Assignment: Please reproduce the data below exactly, from the first line through the line containing "DataInput_bool (mkDataInput [(pcoll, BList b1)]", and leave every later line out.
━━━━━ Data records ━━━━━
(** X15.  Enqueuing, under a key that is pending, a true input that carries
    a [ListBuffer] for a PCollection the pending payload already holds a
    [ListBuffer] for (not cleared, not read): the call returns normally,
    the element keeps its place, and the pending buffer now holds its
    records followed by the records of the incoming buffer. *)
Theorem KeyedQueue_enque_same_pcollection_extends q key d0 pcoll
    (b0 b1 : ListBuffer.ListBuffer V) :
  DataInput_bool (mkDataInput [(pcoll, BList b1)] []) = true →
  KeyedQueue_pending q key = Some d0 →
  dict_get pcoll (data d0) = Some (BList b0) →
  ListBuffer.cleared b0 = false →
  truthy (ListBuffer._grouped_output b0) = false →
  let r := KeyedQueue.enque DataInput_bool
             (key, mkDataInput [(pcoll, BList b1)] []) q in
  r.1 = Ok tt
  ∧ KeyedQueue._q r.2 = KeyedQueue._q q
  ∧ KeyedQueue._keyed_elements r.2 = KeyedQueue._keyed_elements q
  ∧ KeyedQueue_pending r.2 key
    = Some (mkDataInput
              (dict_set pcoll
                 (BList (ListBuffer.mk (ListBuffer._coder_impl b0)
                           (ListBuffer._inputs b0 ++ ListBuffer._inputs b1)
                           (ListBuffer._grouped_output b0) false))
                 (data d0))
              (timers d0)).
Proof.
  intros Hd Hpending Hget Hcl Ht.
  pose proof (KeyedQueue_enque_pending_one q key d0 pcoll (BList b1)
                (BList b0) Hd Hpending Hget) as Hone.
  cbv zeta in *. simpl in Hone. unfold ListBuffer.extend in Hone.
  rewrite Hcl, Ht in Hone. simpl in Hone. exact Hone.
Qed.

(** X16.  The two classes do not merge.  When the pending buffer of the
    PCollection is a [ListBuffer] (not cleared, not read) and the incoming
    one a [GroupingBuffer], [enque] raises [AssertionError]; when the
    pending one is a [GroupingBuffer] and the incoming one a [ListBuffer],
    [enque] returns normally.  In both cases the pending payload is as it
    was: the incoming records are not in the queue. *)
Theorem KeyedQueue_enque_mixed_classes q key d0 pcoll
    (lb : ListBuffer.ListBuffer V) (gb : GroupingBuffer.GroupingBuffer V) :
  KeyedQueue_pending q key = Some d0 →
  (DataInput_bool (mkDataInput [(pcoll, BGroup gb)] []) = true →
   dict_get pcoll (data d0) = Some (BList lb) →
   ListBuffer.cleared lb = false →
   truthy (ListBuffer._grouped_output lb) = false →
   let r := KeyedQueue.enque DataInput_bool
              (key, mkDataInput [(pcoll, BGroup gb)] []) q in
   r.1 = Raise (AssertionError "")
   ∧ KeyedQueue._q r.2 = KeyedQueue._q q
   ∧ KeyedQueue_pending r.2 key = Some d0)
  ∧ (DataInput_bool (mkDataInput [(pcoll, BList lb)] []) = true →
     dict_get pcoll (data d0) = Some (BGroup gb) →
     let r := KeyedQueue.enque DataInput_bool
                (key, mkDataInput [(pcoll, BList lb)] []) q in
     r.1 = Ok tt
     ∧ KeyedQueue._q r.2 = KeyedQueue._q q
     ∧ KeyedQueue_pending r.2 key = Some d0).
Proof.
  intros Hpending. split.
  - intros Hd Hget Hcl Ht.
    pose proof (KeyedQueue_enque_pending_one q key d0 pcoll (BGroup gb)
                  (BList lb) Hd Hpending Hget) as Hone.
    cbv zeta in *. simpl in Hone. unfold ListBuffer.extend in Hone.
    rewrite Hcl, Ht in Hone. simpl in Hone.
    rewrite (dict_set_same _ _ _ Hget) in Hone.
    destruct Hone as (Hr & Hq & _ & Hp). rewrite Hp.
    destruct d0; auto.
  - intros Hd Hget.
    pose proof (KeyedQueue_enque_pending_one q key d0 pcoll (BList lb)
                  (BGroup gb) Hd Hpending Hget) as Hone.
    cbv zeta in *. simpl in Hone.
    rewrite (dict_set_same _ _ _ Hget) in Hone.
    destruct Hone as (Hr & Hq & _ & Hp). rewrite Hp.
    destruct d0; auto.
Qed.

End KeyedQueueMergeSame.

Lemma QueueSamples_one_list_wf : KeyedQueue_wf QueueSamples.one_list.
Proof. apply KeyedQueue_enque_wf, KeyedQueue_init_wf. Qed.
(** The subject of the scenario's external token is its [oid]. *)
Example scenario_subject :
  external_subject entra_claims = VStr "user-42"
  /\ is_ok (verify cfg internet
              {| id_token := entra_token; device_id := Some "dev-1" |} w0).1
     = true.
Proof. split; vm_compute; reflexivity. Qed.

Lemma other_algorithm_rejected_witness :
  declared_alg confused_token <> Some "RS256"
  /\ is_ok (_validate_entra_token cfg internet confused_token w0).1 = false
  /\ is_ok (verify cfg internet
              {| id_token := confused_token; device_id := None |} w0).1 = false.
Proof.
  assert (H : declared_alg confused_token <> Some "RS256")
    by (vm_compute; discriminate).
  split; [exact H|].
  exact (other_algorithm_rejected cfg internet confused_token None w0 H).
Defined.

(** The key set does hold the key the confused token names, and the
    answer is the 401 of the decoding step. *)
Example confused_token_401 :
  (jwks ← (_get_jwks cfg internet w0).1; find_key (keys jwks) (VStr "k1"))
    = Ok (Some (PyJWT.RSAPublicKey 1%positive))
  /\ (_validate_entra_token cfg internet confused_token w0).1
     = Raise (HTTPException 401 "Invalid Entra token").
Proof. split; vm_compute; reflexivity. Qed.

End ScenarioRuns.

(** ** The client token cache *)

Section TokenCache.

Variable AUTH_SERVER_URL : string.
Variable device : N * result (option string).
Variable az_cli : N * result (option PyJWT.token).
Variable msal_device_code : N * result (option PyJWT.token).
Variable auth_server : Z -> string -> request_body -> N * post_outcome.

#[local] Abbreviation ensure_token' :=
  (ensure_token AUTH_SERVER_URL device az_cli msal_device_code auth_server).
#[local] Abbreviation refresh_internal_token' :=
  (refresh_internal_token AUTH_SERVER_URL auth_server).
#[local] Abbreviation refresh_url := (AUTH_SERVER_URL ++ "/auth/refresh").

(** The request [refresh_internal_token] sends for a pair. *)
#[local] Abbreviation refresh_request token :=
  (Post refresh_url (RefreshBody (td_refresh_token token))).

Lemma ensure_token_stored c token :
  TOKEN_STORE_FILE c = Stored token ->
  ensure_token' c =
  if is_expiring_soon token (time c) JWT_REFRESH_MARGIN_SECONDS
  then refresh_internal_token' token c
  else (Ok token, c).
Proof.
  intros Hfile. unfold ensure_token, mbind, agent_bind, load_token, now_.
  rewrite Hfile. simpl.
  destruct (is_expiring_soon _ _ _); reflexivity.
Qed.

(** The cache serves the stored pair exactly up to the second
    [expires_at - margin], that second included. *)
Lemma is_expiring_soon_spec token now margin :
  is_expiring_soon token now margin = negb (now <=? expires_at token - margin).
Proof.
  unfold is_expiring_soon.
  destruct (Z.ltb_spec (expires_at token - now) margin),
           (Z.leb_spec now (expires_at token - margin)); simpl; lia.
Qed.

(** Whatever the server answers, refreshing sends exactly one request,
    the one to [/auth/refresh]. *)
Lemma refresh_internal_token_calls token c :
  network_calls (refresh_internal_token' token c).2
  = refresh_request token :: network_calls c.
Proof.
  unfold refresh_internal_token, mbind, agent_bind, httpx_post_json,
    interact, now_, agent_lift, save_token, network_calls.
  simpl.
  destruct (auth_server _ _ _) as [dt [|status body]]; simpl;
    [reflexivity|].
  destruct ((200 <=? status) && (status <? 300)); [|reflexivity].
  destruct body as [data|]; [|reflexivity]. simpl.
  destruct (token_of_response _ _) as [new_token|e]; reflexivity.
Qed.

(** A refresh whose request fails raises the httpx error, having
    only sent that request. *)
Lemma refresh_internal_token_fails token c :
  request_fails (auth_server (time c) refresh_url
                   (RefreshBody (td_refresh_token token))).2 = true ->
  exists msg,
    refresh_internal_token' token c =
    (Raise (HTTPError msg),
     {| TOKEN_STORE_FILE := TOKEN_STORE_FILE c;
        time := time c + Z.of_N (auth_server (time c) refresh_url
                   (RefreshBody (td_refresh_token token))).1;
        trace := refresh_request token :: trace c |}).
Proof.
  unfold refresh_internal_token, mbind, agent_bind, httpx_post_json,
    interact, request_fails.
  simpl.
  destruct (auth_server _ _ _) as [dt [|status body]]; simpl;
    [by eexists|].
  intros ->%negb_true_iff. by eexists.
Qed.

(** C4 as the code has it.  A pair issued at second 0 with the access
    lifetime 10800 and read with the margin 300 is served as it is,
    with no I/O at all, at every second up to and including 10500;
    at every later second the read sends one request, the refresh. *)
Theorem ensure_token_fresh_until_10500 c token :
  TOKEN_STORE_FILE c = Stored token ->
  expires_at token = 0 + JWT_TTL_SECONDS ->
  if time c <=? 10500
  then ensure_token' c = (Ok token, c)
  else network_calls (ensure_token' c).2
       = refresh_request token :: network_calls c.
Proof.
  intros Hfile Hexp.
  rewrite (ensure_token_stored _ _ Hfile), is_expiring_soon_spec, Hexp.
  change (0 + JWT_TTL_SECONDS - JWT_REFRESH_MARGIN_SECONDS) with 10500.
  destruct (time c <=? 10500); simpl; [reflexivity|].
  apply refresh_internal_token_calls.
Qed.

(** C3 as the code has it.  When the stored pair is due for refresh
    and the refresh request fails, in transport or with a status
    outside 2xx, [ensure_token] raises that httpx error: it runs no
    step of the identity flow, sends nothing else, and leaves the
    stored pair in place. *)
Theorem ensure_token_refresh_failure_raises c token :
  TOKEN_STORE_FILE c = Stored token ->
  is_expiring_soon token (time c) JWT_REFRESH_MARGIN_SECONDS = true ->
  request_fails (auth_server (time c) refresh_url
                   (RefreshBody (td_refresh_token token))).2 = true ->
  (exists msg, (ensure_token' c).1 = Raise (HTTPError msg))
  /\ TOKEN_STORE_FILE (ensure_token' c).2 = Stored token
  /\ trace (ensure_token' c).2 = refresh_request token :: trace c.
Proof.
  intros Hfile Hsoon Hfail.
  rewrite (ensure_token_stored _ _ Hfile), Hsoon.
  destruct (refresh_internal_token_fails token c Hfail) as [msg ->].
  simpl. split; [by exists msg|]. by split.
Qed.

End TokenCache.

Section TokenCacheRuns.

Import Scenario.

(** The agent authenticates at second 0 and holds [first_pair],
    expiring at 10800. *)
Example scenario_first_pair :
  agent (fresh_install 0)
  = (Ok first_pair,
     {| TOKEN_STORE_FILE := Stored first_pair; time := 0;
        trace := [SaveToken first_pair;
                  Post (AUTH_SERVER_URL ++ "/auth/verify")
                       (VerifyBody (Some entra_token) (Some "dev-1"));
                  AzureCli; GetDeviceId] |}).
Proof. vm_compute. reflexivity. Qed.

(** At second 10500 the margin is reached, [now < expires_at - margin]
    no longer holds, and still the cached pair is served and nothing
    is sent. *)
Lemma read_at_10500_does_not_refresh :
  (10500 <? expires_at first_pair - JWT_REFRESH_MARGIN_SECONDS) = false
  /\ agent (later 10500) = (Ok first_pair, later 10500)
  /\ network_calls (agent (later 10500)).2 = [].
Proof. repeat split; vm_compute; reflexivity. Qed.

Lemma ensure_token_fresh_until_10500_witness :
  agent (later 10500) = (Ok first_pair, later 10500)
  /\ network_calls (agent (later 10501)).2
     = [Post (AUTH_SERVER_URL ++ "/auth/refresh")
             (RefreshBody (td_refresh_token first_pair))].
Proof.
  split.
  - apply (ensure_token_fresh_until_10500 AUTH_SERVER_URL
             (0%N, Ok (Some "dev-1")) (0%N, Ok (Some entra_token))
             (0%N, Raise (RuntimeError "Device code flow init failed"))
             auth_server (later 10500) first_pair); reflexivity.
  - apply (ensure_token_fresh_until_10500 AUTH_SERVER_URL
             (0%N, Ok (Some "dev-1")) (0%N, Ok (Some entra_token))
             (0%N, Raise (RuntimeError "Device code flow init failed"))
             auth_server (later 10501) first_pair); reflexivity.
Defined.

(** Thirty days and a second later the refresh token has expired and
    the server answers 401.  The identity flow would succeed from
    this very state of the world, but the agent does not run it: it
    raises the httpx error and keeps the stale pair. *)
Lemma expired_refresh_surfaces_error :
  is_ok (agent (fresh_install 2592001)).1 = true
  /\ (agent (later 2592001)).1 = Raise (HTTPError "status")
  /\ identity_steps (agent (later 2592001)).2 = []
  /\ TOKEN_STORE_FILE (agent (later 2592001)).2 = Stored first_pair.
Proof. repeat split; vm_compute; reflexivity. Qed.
━━━━━
Reply to the task:
(** X15.  Enqueuing, under a key that is pending, a true input that carries
    a [ListBuffer] for a PCollection the pending payload already holds a
    [ListBuffer] for (not cleared, not read): the call returns normally,
    the element keeps its place, and the pending buffer now holds its
    records followed by the records of the incoming buffer. *)
Theorem KeyedQueue_enque_same_pcollection_extends q key d0 pcoll
    (b0 b1 : ListBuffer.ListBuffer V) :
  DataInput_bool (mkDataInput [(pcoll, BList b1)] []) = true →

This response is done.